■ Work to complete:
From the entries below, please gather each line containing the string "internal".

[Collected data]
---*---

(* ===== verification/AuthModels.v ===== *)
(** The auth service's database and the state its handlers run in: the rows of
    [services/auth/internal/store/models.go] with the tables of
    [services/auth/internal/db/migrations], and the world of a request.

    A statement of the generated store is a pure function on the database.
    [query], [exec] and [insert_stmt] run it in the world, where a schedule of
    connection failures decides which statements fail; no handler of this
    service opens a transaction, so every statement commits on its own.  Times
    are microseconds, the resolution of [timestamptz].  [crypto/rand] is a list
    of reads to come (an absent or [None] read fails) and outgoing HTTP requests
    are logged, their responses drawn from a list. *)

From S2P Require Import Prelude GoStr.

(** * Definitions *)

(** ** Rows: [models.go]

    A nullable column is an [option]; bytes, network addresses and JSON
    documents are their text. *)
Record User := mkUser {
  u_ID : uuid;
  u_Email : string;
  u_EmailVerified : bool;
  u_FirstName : option string;
  u_LastName : option string;
  u_Nickname : option string;
  u_Bio : option string;
  u_Country : option string;
  u_Age : option Z;
  u_Timezone : string;
  u_Language : string;
  u_AvatarUrl : option string;
  u_PhoneCipher : option string;
  u_SocialLinks : string;
  u_ProfileVisibility : string;
  u_OnboardingStep : string;
  u_IsPlatformAdmin : bool;
  u_CreatedAt : Z;
  u_UpdatedAt : Z
}.

Record OauthIdentity := mkOauthIdentity {
  oi_ID : uuid;
  oi_UserID : uuid;
  oi_Provider : string;
  oi_ProviderID : string;
  oi_Email : option string;
  oi_DisplayName : option string;
  oi_AvatarUrl : option string;
  oi_AccessToken : option string;
  oi_RefreshToken : option string;
  oi_TokenExpiresAt : option Z;
  oi_CreatedAt : Z;
  oi_UpdatedAt : Z
}.

Record Session := mkSession {
  se_ID : uuid;
  se_UserID : uuid;
  se_IpAddress : option string;
  se_UserAgent : option string;
  se_DeviceName : option string;
  se_DeviceFingerprint : option string;
  se_Country : option string;
  se_LastActiveAt : Z;
  se_ExpiresAt : Z;
  se_RevokedAt : option Z;
  se_CreatedAt : Z
}.

Record RefreshToken := mkRefreshToken {
  rt_ID : uuid;
  rt_UserID : uuid;
  rt_SessionID : uuid;
  rt_TokenHash : string;
  rt_ExpiresAt : Z;
  rt_RevokedAt : option Z;
  rt_CreatedAt : Z
}.

Record OauthState := mkOauthState {
  os_ID : uuid;
  os_State : string;
  os_Provider : string;
  os_RedirectUri : string;
  os_ExpiresAt : Z;
  os_CreatedAt : Z
}.

Record FailedLoginAttempt := mkFailedLoginAttempt {
  fl_ID : uuid;
  fl_Identifier : string;
  fl_IpAddress : string;
  fl_UserAgent : option string;
  fl_CreatedAt : Z
}.

Record MfaSetting := mkMfaSetting {
  ms_ID : uuid;
  ms_UserID : uuid;
  ms_TotpSecret : option string;
  ms_TotpEnabled : bool;
  ms_TotpVerifiedAt : option Z;
  ms_CreatedAt : Z;
  ms_UpdatedAt : Z
}.

Record MfaBackupCode := mkMfaBackupCode {
  bc_ID : uuid;
  bc_UserID : uuid;
  bc_CodeHash : string;
  bc_UsedAt : option Z;
  bc_CreatedAt : Z
}.

Record Organization := mkOrganization {
  o_ID : uuid;
  o_Slug : string;
  o_Name : string;
  o_LogoUrl : option string;
  o_Plan : string;
  o_BillingEmail : option string;
  o_MaxMembers : Z;
  o_CreatedAt : Z;
  o_UpdatedAt : Z
}.

Record OrgMembership := mkOrgMembership {
  om_ID : uuid;
  om_OrgID : uuid;
  om_UserID : uuid;
  om_Role : string;
  om_CreatedAt : Z;
  om_UpdatedAt : Z
}.

Record Team := mkTeam {
  t_ID : uuid;
  t_OrgID : uuid;
  t_Slug : string;
  t_Name : string;
  t_Description : option string;
  t_CreatedAt : Z;
  t_UpdatedAt : Z
}.

Record TeamMembership := mkTeamMembership {
  tm_ID : uuid;
  tm_TeamID : uuid;
  tm_UserID : uuid;
  tm_Role : string;
  tm_CreatedAt : Z
}.

Record Invite := mkInvite {
  iv_ID : uuid;
  iv_OrgID : uuid;
  iv_TeamID : option uuid;
  iv_InvitedBy : uuid;
  iv_Email : string;
  iv_Role : string;
  iv_TokenHash : string;
  iv_Status : string;
  iv_ExpiresAt : Z;
  iv_AcceptedAt : option Z;
  iv_CreatedAt : Z
}.

Record AuditLog := mkAuditLog {
  al_ID : uuid;
  al_OrgID : option uuid;
  al_ActorID : option uuid;
  al_Action : string;
  al_TargetType : option string;
  al_TargetID : option uuid;
  al_IpAddress : option string;
  al_UserAgent : option string;
  al_Metadata : string;
  al_CreatedAt : Z
}.

Record WebhookSubscription := mkWebhookSubscription {
  ws_ID : uuid;
  ws_OrgID : uuid;
  ws_Url : string;
  ws_Secret : string;
  ws_Events : list string;
  ws_Active : bool;
  ws_CreatedAt : Z;
  ws_UpdatedAt : Z
}.

Record WebhookDelivery := mkWebhookDelivery {
  wd_ID : uuid;
  wd_SubscriptionID : uuid;
  wd_Event : string;
  wd_Payload : string;
  wd_ResponseStatus : option Z;
  wd_ResponseBody : option string;
  wd_DeliveredAt : option Z;
  wd_Attempts : Z;
  wd_NextRetryAt : option Z;
  wd_CreatedAt : Z
}.

(** ** The database *)
Record DB := mkDB {
  users : gmap N User;
  oauth_identities : gmap N OauthIdentity;
  sessions : gmap N Session;
  refresh_tokens : gmap N RefreshToken;
  oauth_states : gmap N OauthState;
  failed_login_attempts : gmap N FailedLoginAttempt;
  mfa_settings : gmap N MfaSetting;
  mfa_backup_codes : gmap N MfaBackupCode;
  organizations : gmap N Organization;
  org_memberships : gmap N OrgMembership;
  teams : gmap N Team;
  team_memberships : gmap N TeamMembership;
  invites : gmap N Invite;
  audit_logs : gmap N AuditLog;
  webhook_subscriptions : gmap N WebhookSubscription;
  webhook_deliveries : gmap N WebhookDelivery
}.

Definition empty_db : DB := mkDB ∅ ∅ ∅ ∅ ∅ ∅ ∅ ∅ ∅ ∅ ∅ ∅ ∅ ∅ ∅ ∅.

Definition set_users (t : gmap N User) (d : DB) : DB :=
  mkDB t (oauth_identities d) (sessions d) (refresh_tokens d) (oauth_states d) (failed_login_attempts
    d) (mfa_settings d) (mfa_backup_codes d) (organizations d) (org_memberships d) (teams d)
    (team_memberships d) (invites d) (audit_logs d) (webhook_subscriptions d) (webhook_deliveries d).
Definition set_oauth_identities (t : gmap N OauthIdentity) (d : DB) : DB :=
  mkDB (users d) t (sessions d) (refresh_tokens d) (oauth_states d) (failed_login_attempts d)
    (mfa_settings d) (mfa_backup_codes d) (organizations d) (org_memberships d) (teams d)
    (team_memberships d) (invites d) (audit_logs d) (webhook_subscriptions d) (webhook_deliveries d).
Definition set_sessions (t : gmap N Session) (d : DB) : DB :=
  mkDB (users d) (oauth_identities d) t (refresh_tokens d) (oauth_states d) (failed_login_attempts d)
    (mfa_settings d) (mfa_backup_codes d) (organizations d) (org_memberships d) (teams d)
    (team_memberships d) (invites d) (audit_logs d) (webhook_subscriptions d) (webhook_deliveries d).
Definition set_refresh_tokens (t : gmap N RefreshToken) (d : DB) : DB :=
  mkDB (users d) (oauth_identities d) (sessions d) t (oauth_states d) (failed_login_attempts d)
    (mfa_settings d) (mfa_backup_codes d) (organizations d) (org_memberships d) (teams d)
    (team_memberships d) (invites d) (audit_logs d) (webhook_subscriptions d) (webhook_deliveries d).
Definition set_oauth_states (t : gmap N OauthState) (d : DB) : DB :=
  mkDB (users d) (oauth_identities d) (sessions d) (refresh_tokens d) t (failed_login_attempts d)
    (mfa_settings d) (mfa_backup_codes d) (organizations d) (org_memberships d) (teams d)
    (team_memberships d) (invites d) (audit_logs d) (webhook_subscriptions d) (webhook_deliveries d).
Definition set_failed_login_attempts (t : gmap N FailedLoginAttempt) (d : DB) : DB :=
  mkDB (users d) (oauth_identities d) (sessions d) (refresh_tokens d) (oauth_states d) t (mfa_settings
    d) (mfa_backup_codes d) (organizations d) (org_memberships d) (teams d) (team_memberships d)
    (invites d) (audit_logs d) (webhook_subscriptions d) (webhook_deliveries d).
Definition set_mfa_settings (t : gmap N MfaSetting) (d : DB) : DB :=
  mkDB (users d) (oauth_identities d) (sessions d) (refresh_tokens d) (oauth_states d)
    (failed_login_attempts d) t (mfa_backup_codes d) (organizations d) (org_memberships d) (teams d)
    (team_memberships d) (invites d) (audit_logs d) (webhook_subscriptions d) (webhook_deliveries d).
Definition set_mfa_backup_codes (t : gmap N MfaBackupCode) (d : DB) : DB :=
  mkDB (users d) (oauth_identities d) (sessions d) (refresh_tokens d) (oauth_states d)
    (failed_login_attempts d) (mfa_settings d) t (organizations d) (org_memberships d) (teams d)
    (team_memberships d) (invites d) (audit_logs d) (webhook_subscriptions d) (webhook_deliveries d).
Definition set_organizations (t : gmap N Organization) (d : DB) : DB :=
  mkDB (users d) (oauth_identities d) (sessions d) (refresh_tokens d) (oauth_states d)
    (failed_login_attempts d) (mfa_settings d) (mfa_backup_codes d) t (org_memberships d) (teams d)
    (team_memberships d) (invites d) (audit_logs d) (webhook_subscriptions d) (webhook_deliveries d).
Definition set_org_memberships (t : gmap N OrgMembership) (d : DB) : DB :=
  mkDB (users d) (oauth_identities d) (sessions d) (refresh_tokens d) (oauth_states d)
    (failed_login_attempts d) (mfa_settings d) (mfa_backup_codes d) (organizations d) t (teams d)
    (team_memberships d) (invites d) (audit_logs d) (webhook_subscriptions d) (webhook_deliveries d).
Definition set_teams (t : gmap N Team) (d : DB) : DB :=
  mkDB (users d) (oauth_identities d) (sessions d) (refresh_tokens d) (oauth_states d)
    (failed_login_attempts d) (mfa_settings d) (mfa_backup_codes d) (organizations d) (org_memberships d) t (team_memberships d) (invites d) (audit_logs d) (webhook_subscriptions d) (webhook_deliveries
    d).
Definition set_team_memberships (t : gmap N TeamMembership) (d : DB) : DB :=
  mkDB (users d) (oauth_identities d) (sessions d) (refresh_tokens d) (oauth_states d)
    (failed_login_attempts d) (mfa_settings d) (mfa_backup_codes d) (organizations d) (org_memberships d) (teams d) t (invites d) (audit_logs d) (webhook_subscriptions d) (webhook_deliveries d).
Definition set_invites (t : gmap N Invite) (d : DB) : DB :=
  mkDB (users d) (oauth_identities d) (sessions d) (refresh_tokens d) (oauth_states d)
    (failed_login_attempts d) (mfa_settings d) (mfa_backup_codes d) (organizations d) (org_memberships d) (teams d) (team_memberships d) t (audit_logs d) (webhook_subscriptions d) (webhook_deliveries d).
Definition set_audit_logs (t : gmap N AuditLog) (d : DB) : DB :=
  mkDB (users d) (oauth_identities d) (sessions d) (refresh_tokens d) (oauth_states d)
    (failed_login_attempts d) (mfa_settings d) (mfa_backup_codes d) (organizations d) (org_memberships d) (teams d) (team_memberships d) (invites d) t (webhook_subscriptions d) (webhook_deliveries d).
Definition set_webhook_subscriptions (t : gmap N WebhookSubscription) (d : DB) : DB :=
  mkDB (users d) (oauth_identities d) (sessions d) (refresh_tokens d) (oauth_states d)
    (failed_login_attempts d) (mfa_settings d) (mfa_backup_codes d) (organizations d) (org_memberships d) (teams d) (team_memberships d) (invites d) (audit_logs d) t (webhook_deliveries d).
Definition set_webhook_deliveries (t : gmap N WebhookDelivery) (d : DB) : DB :=
  mkDB (users d) (oauth_identities d) (sessions d) (refresh_tokens d) (oauth_states d)
    (failed_login_attempts d) (mfa_settings d) (mfa_backup_codes d) (organizations d) (org_memberships d) (teams d) (team_memberships d) (invites d) (audit_logs d) (webhook_subscriptions d) t.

---*---

■ Written answer:
    [services/auth/internal/store/models.go] with the tables of
    [services/auth/internal/db/migrations], and the world of a request.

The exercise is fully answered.